(* ===== verification/Class.v ===== *)
(** * Connection classes (class.c)

    The list from [connClassList] is a list of addresses of the structures in
    the map [classes]; its first element is the class "default", which is
    never marked. *)
From S2P Require Import Prelude Chattr Strings Chain.
From stdpp Require Import options.
Open Scope Z_scope.

Record ConnectionClass := {
  cc_name : cstring;
  default_umode : option cstring;
  max_sendq : Z;
  max_links : Z;
  ref_count : Z;
  ping_freq : Z;   (* unsigned short *)
  conn_freq : Z;   (* unsigned short *)
  valid : bool
}.

Record class_state := {
  classes : gmap ptr ConnectionClass;
  connClassList : list ptr;
  connClassAllocCount : Z
}.

Definition no_class : ConnectionClass :=
  {| cc_name := []; default_umode := None; max_sendq := 0; max_links := 0; ref_count := 0;
     ping_freq := 0; conn_freq := 0; valid := false |}.

Definition cls (st : class_state) (p : ptr) : ConnectionClass := default no_class (classes st !! p).

Definition set_class (p : ptr) (c : ConnectionClass) (st : class_state) : class_state :=
  {| classes := <[p := c]> (classes st); connClassList := connClassList st;
     connClassAllocCount := connClassAllocCount st |}.

(** [make_class]: zeroed, referenced once, linked after the first class. *)
Definition make_class (st : class_state) : class_state * ptr :=
  let p := fresh (dom (classes st)) in
  let c := {| cc_name := []; default_umode := None; max_sendq := 0; max_links := 0; ref_count := 1;
              ping_freq := 0; conn_freq := 0; valid := false |} in
  ({| classes := <[p := c]> (classes st);
      connClassList := match connClassList st with [] => [] | h :: r => h :: p :: r end;
      connClassAllocCount := w32 (connClassAllocCount st + 1) |}, p).

Definition free_class (p : ptr) (st : class_state) : class_state :=
  {| classes := delete p (classes st); connClassList := connClassList st;
     connClassAllocCount := w32 (connClassAllocCount st - 1) |}.

(** The features read by [init_class]. *)
Record class_features := {
  PINGFREQUENCY : Z;
  CONNECTFREQUENCY : Z;
  MAXIMUM_LINKS : Z;
  DEFAULTMAXSENDQLENGTH : Z
}.

Definition init_class (f : class_features) (st : class_state) : class_state :=
  let '(st, h) :=
    match connClassList st with
    | h :: _ => (st, h)
    | [] => let '(st, p) := make_class st in
            ({| classes := classes st; connClassList := [p];
                connClassAllocCount := connClassAllocCount st |}, p)
    end in
  set_class h {| cc_name := str "default"; default_umode := default_umode (cls st h);
                 max_sendq := w32 (DEFAULTMAXSENDQLENGTH f); max_links := w32 (MAXIMUM_LINKS f);
                 ref_count := 1; ping_freq := w16 (PINGFREQUENCY f);
                 conn_freq := w16 (CONNECTFREQUENCY f); valid := true |} st.

Definition set_valid (v : bool) (c : ConnectionClass) : ConnectionClass :=
  {| cc_name := cc_name c; default_umode := default_umode c; max_sendq := max_sendq c;
     max_links := max_links c; ref_count := ref_count c; ping_freq := ping_freq c;
     conn_freq := conn_freq c; valid := v |}.

Definition class_mark_delete (st : class_state) : class_state :=
  foldl (fun st p => set_class p (set_valid false (cls st p)) st) st (tail (connClassList st)).

(** The loop of [class_delete_marked] over what follows [prev]: the list that
    is left, and the state with the dropped classes freed. *)
Fixpoint delete_marked (l : list ptr) (st : class_state) : list ptr * class_state :=
  match l with
  | [] => ([], st)
  | cl :: l' =>
      if valid (cls st cl) || (ref_count (cls st cl) >? 1)
      then let '(r, st) := delete_marked l' st in (cl :: r, st)
      else delete_marked l' (free_class cl st)
  end.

# # #

Problem statement — Beginning with the first line, transcribe the complete listing exactly.

Response —
(* ===== verification/Class.v ===== *)
(** * Connection classes (class.c)

    The list from [connClassList] is a list of addresses of the structures in
    the map [classes]; its first element is the class "default", which is
    never marked. *)
From S2P Require Import Prelude Chattr Strings Chain.
From stdpp Require Import options.
Open Scope Z_scope.

Record ConnectionClass := {
  cc_name : cstring;
  default_umode : option cstring;
  max_sendq : Z;
  max_links : Z;
  ref_count : Z;
  ping_freq : Z;   (* unsigned short *)
  conn_freq : Z;   (* unsigned short *)
  valid : bool
}.

Record class_state := {
  classes : gmap ptr ConnectionClass;
  connClassList : list ptr;
  connClassAllocCount : Z
}.

Definition no_class : ConnectionClass :=
  {| cc_name := []; default_umode := None; max_sendq := 0; max_links := 0; ref_count := 0;
     ping_freq := 0; conn_freq := 0; valid := false |}.

Definition cls (st : class_state) (p : ptr) : ConnectionClass := default no_class (classes st !! p).

Definition set_class (p : ptr) (c : ConnectionClass) (st : class_state) : class_state :=
  {| classes := <[p := c]> (classes st); connClassList := connClassList st;
     connClassAllocCount := connClassAllocCount st |}.

(** [make_class]: zeroed, referenced once, linked after the first class. *)
Definition make_class (st : class_state) : class_state * ptr :=
  let p := fresh (dom (classes st)) in
  let c := {| cc_name := []; default_umode := None; max_sendq := 0; max_links := 0; ref_count := 1;
              ping_freq := 0; conn_freq := 0; valid := false |} in
  ({| classes := <[p := c]> (classes st);
      connClassList := match connClassList st with [] => [] | h :: r => h :: p :: r end;
      connClassAllocCount := w32 (connClassAllocCount st + 1) |}, p).

Definition free_class (p : ptr) (st : class_state) : class_state :=
  {| classes := delete p (classes st); connClassList := connClassList st;
     connClassAllocCount := w32 (connClassAllocCount st - 1) |}.

(** The features read by [init_class]. *)
Record class_features := {
  PINGFREQUENCY : Z;
  CONNECTFREQUENCY : Z;
  MAXIMUM_LINKS : Z;
  DEFAULTMAXSENDQLENGTH : Z
}.

Definition init_class (f : class_features) (st : class_state) : class_state :=
  let '(st, h) :=
    match connClassList st with
    | h :: _ => (st, h)
    | [] => let '(st, p) := make_class st in
            ({| classes := classes st; connClassList := [p];
                connClassAllocCount := connClassAllocCount st |}, p)
    end in
  set_class h {| cc_name := str "default"; default_umode := default_umode (cls st h);
                 max_sendq := w32 (DEFAULTMAXSENDQLENGTH f); max_links := w32 (MAXIMUM_LINKS f);
                 ref_count := 1; ping_freq := w16 (PINGFREQUENCY f);
                 conn_freq := w16 (CONNECTFREQUENCY f); valid := true |} st.

Definition set_valid (v : bool) (c : ConnectionClass) : ConnectionClass :=
  {| cc_name := cc_name c; default_umode := default_umode c; max_sendq := max_sendq c;
     max_links := max_links c; ref_count := ref_count c; ping_freq := ping_freq c;
     conn_freq := conn_freq c; valid := v |}.

Definition class_mark_delete (st : class_state) : class_state :=
  foldl (fun st p => set_class p (set_valid false (cls st p)) st) st (tail (connClassList st)).

(** The loop of [class_delete_marked] over what follows [prev]: the list that
    is left, and the state with the dropped classes freed. *)
Fixpoint delete_marked (l : list ptr) (st : class_state) : list ptr * class_state :=
  match l with
  | [] => ([], st)
  | cl :: l' =>
      if valid (cls st cl) || (ref_count (cls st cl) >? 1)
      then let '(r, st) := delete_marked l' st in (cl :: r, st)
      else delete_marked l' (free_class cl st)
  end.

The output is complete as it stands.